Warum nicht, wenn sich Intelligenzhandlungen gegen den Patienten richten?

– Wie in anderen Ländern droht nun auch bei uns die Analyse zu einer förmlichen Seuche zu werden,

wem sagen Sie das

indem Menschen, die keinen festen eigentlichen Beruf haben, oder halbgeheilte Neurotiker plötzlich die Mission in sich fühlen, durch ihre analytische Betätigung die Menschen glücklich zu machen.

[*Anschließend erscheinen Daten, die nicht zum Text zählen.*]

(** * The OpenDistro anomaly-detector resource of the Elasticsearch provider

    A shallow embedding of [es/resource_elasticsearch_opendistro_detector.go]:
    the four lifecycle callbacks (Create, Read, Update, Delete), the three
    request helpers (Get, Post, Put) and the decoding of the response
    envelope.

    The callbacks are glue between collaborators that live outside the
    file: the host framework, the versioned HTTP clients, the URI template
    expander and [encoding/json].  Those are gathered in the class
    [Collaborators] and every statement is proved for all of them.  The
    remote server is a state that each request may change, and every request
    sent is appended to a log, so that "no request is issued" is a statement
    about the log. *)

From Stdlib Require Import ZArith Lia.
From Stdlib.Strings Require Import Ascii String Byte.
From stdpp Require Import base tactics option list strings pretty gmap.

Local Open Scope string_scope.
Local Open Scope Z_scope.
Local Open Scope list_scope.

(** ** Data *)

(** [json.RawMessage] is a byte slice; Go strings are [string]. *)
Definition RawMessage : Type := list Byte.byte.

(** The syntax tree of a JSON text.  A number keeps its literal, an object
    keeps its members in the order of the text, duplicates included. *)
#[local] Unset Elimination Schemes.
Inductive json : Type :=
| JNull
| JBool (b : bool)
| JNumber (lit : string)
| JString (s : string)
| JArray (items : list json)
| JObject (members : list (string * json)).
#[local] Set Elimination Schemes.
(** X7: with a bound of zero or less, a text longer than the bound comes
    back as the empty string followed by its lines, one chunk per line;
    only a last line that is empty is left out. *)
Theorem nonpositive_bound (text : string) (chunk_size : Z) :
  chunk_size <= 0 ->
  chunk_size < len text ->
  split_response text chunk_size
  = EmptyString :: removelast (split_lines text)
    ++ (if truthy (last (split_lines text) EmptyString)
        then [last (split_lines text) EmptyString] else []).
Proof.
  intros Hneg Hslow. rewrite split_response_slow by assumption.
  destruct (split_lines_cons text) as (l0 & rest & ->).
  rewrite run_loop_nonpositive by assumption.
  unfold finish. cbn [chunks current_chunk locals0 app].
  destruct (truthy (last (l0 :: rest) EmptyString)).
  - reflexivity.
  - now rewrite app_nil_r.
Qed.

Lemma nonpositive_bound_witness :
  0 <= 0 /\ 0 < len abc
  /\ split_response abc 0 = [EmptyString; "a"; "b"; "c"]%string.
Proof.
  assert (H1 : 0 <= 0) by discriminate.
  assert (H2 : 0 < len abc) by reflexivity.
  exact (conj H1 (conj H2 (nonpositive_bound abc 0 H1 H2))).
Defined.

(** X8: when the text is longer than the bound, no chunk begins with a
    line separator: blank lines at the beginning of a chunk are dropped. *)
Theorem chunks_start_with_content (text : string) (chunk_size : Z) :
  chunk_size < len text ->
  Forall (fun c => starts_with_LF c = false) (split_response text chunk_size).
Proof.
  intros Hslow. rewrite split_response_slow by assumption.
  assert (H : Forall (fun c => starts_with_LF c = false)
                (held (run_loop chunk_size (split_lines text) locals0))).
  { apply (run_loop_invariant chunk_size
             (fun st => Forall (fun c => starts_with_LF c = false) (held st))).
    - intros st line Hin. apply loop_body_starts. now apply split_lines_no_LF in Hin.
    - repeat constructor. }
  unfold finish, held in *.
  destruct (truthy (current_chunk _)); [exact H | now apply Forall_app in H as [H _]].
Qed.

Mit einem Wort, Psychoanalytiker.

In vielen Fällen haben Leute, die sich ihnen anvertraut haben, die schwerste Schädigung ihres Organismus und ihres Seelenlebens erlitten.«

Auch ihrer Vermögensverhältnisse.

»– Die Psychoanalyse ist geradezu zur Seuche geworden. Nicht nur in Wien, sondern in allen Kulturzentren der Welt. Zahlreiche verkrachte Existenzen drängen sich zur Analyse, weil das Publikum danach verlangt und dorthin geht, wo sie eben angeboten wird. Wir kennen ausgesprochene Verbrechernaturen, die wir analysiert haben, die wir jedoch wegen ihrer unangreifbaren moral insanity zu keinem guten Ende führen konnten, und waren aufs Unangenehmste betroffen, als wir Annoncen dieser Leute in den Tageszeitungen antrafen.«

Das ist alles buchstäblich wahr, besonders das mit der moral insanity; ich kann ein Lied davon singen und habe den Text. Aber wie kommt das alles nur? Es wird wohl so sein wie mit dem Hauptmann von Köpenick, dem die Menschheit für die Entlarvung eines Berufs dankbar sein sollte, der sie noch länger fetischhaft fasziniert hat und dessen Idolatrie gleichfalls eine psychische Lücke ausfüllte. Die falschen Militärpatrouillen, denen der Bürger hereinfiel, haben ihn gelehrt, sich vor den echten in Acht zu nehmen. Die falsche Psychoanalyse hat ein Verdienst, das die echte vorläufig nicht hat: von der Falschheit der echten zu überzeugen. Es gibt echte Psychoanalytiker, bei denen man zum mindesten nicht weiß, ob sie Arzt oder Patient sind, und es gehört zum Wesen der Krankheit und ihrer Therapie, daß die Krankheit die Therapie hat und die Therapie die Krankheit, daß die Gesunden als Patienten aus der Ordination hervorgehen und die Patienten als Ärzte. Da herrscht ewige Verwechslung und so auch zwischen echten und falschen Psychoanalytikern. Es ist ein Zauber, der Neurose wie weiland der Montur, und die Menschheit soll eben trachten, sich auch gegen den Reiz abzuhärten, der vom Reglement der Hemmungen ausgeht. Es ist aber ein Zauber, der keinen Meister hat und nur fortzeugend Lehrlinge muß gebären. Die Berufe haben's in sich, nämlich das, was die falschen Psychoanalytiker so gut erkennen lassen wie die falschen Militärs. Sie machen sich um die Menschheit verdient. Wenn die Psychoanalyse eine Seuche geworden ist, die sie ja eigentlich immer und schon beim ersten beobachteten Fall war, so ist das insofern gesund, als man sich hüten wird, Ausnahmen gelten zu lassen, weil sie befugt seien, die Cholera zu haben.